DATA —
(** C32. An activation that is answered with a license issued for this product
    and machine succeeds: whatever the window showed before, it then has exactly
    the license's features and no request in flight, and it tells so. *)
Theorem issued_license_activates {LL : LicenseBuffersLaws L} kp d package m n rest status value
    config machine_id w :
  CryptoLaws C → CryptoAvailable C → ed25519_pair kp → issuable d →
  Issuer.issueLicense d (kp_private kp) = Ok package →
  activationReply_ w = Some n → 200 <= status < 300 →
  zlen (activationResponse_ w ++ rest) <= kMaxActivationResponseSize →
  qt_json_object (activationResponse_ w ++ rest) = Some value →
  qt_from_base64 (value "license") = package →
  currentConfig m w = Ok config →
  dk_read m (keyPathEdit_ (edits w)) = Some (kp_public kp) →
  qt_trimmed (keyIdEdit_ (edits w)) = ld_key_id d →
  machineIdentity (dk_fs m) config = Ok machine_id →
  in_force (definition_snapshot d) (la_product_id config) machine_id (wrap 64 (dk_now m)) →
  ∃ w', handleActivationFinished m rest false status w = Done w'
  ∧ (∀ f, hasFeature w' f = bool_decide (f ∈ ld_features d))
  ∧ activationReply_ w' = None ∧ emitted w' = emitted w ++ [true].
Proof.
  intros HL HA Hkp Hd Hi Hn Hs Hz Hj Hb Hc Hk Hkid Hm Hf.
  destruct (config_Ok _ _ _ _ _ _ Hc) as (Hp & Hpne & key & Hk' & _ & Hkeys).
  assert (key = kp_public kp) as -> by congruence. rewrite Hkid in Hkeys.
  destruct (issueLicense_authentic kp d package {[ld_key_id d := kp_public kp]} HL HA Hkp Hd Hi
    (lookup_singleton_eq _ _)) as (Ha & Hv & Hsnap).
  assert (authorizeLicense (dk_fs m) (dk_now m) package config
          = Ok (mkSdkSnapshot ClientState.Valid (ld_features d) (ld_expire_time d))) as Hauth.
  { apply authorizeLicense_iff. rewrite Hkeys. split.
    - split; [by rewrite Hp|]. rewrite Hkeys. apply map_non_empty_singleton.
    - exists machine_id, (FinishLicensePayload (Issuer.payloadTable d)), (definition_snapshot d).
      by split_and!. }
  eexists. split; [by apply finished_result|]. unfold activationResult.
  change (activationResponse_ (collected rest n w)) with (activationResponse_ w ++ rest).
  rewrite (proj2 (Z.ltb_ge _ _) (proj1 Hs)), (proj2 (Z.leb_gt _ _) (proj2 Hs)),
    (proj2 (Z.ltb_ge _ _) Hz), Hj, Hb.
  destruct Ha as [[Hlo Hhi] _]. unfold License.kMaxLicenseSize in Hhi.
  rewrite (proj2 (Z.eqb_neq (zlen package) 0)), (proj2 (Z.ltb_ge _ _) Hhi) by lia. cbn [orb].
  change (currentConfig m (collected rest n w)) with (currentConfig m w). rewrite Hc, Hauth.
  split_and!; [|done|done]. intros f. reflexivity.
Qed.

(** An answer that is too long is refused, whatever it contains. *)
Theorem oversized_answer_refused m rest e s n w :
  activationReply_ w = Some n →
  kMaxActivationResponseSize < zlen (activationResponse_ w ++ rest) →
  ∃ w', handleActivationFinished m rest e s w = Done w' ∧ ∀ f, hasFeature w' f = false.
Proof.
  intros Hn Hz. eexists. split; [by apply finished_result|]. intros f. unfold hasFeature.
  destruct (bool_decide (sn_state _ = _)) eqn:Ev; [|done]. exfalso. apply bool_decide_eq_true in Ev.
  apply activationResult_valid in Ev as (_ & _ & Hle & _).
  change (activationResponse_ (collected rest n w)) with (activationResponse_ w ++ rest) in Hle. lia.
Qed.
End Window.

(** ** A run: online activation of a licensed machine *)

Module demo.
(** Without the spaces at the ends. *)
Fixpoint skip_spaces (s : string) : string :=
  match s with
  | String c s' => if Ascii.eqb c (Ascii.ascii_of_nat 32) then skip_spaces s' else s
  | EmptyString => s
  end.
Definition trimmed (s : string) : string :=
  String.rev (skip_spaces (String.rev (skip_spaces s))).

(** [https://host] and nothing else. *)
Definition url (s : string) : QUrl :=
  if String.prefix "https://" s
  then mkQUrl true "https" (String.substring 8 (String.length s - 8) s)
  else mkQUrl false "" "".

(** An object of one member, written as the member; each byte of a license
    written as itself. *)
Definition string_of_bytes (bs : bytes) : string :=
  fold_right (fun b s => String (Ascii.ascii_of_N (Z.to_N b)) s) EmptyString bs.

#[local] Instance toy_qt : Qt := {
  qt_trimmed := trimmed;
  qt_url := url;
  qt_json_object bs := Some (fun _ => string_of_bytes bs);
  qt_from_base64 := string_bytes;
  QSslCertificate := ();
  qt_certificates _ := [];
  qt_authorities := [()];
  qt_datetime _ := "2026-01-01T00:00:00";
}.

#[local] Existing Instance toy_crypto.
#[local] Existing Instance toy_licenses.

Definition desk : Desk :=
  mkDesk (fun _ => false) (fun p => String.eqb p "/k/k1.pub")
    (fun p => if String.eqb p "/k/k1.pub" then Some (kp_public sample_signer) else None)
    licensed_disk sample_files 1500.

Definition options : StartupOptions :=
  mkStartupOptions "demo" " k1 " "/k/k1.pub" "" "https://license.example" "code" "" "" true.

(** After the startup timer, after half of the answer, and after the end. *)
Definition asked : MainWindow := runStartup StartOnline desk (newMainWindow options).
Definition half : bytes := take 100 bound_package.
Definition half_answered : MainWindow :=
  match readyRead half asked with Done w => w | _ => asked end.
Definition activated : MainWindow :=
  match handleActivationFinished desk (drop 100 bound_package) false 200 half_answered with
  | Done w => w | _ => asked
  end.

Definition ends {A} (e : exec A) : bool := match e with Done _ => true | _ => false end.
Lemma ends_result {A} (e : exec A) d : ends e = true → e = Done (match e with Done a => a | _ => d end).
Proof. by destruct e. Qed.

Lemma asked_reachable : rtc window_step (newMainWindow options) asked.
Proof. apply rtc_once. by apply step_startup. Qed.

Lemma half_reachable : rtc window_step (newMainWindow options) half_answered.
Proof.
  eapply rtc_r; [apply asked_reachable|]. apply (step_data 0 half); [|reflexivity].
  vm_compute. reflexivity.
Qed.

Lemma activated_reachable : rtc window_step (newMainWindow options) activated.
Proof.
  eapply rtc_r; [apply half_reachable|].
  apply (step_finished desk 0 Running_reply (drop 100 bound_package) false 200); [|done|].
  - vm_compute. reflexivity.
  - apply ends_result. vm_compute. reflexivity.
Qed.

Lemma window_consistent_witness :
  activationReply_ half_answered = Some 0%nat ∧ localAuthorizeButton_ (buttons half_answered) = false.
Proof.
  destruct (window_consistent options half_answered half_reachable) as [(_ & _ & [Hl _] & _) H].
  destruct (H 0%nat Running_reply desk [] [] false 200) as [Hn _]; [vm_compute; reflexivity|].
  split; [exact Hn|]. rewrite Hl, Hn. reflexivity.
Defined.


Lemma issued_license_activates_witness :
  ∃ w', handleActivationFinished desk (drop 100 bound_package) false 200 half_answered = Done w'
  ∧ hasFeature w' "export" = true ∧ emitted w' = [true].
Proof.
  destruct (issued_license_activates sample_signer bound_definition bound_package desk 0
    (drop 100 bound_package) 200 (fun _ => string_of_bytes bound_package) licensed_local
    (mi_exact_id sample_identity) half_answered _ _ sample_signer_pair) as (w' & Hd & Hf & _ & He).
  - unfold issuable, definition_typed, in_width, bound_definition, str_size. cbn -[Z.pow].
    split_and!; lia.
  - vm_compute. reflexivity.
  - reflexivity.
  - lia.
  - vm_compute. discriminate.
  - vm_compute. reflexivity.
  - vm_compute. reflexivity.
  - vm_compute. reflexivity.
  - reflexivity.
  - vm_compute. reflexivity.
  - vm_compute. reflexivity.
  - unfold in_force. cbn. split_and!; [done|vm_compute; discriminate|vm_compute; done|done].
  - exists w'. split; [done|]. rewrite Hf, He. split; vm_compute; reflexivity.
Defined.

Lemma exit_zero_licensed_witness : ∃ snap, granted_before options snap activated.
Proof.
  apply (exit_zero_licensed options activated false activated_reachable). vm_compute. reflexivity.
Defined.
--
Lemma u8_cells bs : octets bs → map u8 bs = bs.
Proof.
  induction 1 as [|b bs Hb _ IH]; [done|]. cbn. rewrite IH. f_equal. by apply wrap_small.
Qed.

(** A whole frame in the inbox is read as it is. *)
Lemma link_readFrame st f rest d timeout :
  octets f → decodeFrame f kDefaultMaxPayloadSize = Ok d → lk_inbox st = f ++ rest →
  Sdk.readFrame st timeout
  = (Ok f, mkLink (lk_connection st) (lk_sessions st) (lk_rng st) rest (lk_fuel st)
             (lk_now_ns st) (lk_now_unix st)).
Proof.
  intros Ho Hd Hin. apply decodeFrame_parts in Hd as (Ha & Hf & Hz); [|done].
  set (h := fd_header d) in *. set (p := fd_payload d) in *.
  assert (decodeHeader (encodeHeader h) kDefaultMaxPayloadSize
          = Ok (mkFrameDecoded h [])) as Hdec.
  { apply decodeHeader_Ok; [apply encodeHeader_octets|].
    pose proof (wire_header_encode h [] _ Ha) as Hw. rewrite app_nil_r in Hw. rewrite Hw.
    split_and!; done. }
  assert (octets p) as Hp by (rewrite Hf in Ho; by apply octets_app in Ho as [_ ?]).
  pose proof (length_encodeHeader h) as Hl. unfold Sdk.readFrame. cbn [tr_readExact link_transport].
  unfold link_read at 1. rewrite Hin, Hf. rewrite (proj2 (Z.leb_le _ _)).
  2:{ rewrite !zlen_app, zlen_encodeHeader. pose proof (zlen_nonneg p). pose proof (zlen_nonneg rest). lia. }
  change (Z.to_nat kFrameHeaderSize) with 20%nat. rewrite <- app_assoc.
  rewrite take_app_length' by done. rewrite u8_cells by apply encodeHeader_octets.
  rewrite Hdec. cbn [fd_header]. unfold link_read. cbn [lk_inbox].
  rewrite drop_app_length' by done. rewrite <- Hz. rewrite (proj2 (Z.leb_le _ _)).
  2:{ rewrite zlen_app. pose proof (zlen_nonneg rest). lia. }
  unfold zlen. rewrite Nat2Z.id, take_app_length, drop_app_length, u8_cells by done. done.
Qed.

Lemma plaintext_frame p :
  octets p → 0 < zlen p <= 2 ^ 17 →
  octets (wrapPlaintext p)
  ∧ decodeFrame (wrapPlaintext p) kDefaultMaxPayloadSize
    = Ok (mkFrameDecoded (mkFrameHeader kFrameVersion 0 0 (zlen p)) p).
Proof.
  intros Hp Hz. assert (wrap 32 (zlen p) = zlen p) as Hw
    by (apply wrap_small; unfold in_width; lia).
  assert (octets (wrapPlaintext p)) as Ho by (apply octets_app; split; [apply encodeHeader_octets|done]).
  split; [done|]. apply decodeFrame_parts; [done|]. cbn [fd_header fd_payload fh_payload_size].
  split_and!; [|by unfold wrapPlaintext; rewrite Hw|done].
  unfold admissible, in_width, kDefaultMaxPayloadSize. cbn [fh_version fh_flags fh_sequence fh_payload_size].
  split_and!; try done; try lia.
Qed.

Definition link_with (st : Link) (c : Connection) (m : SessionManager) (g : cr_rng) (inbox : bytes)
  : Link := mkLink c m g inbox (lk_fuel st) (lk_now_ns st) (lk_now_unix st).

TO DO — Return each line from the material that includes the string "hasFeature".

EXERCISE SOLUTION —
  ∧ (∀ f, hasFeature w' f = bool_decide (f ∈ ld_features d))
  ∃ w', handleActivationFinished m rest e s w = Done w' ∧ ∀ f, hasFeature w' f = false.
  intros Hn Hz. eexists. split; [by apply finished_result|]. intros f. unfold hasFeature.
  ∧ hasFeature w' "export" = true ∧ emitted w' = [true].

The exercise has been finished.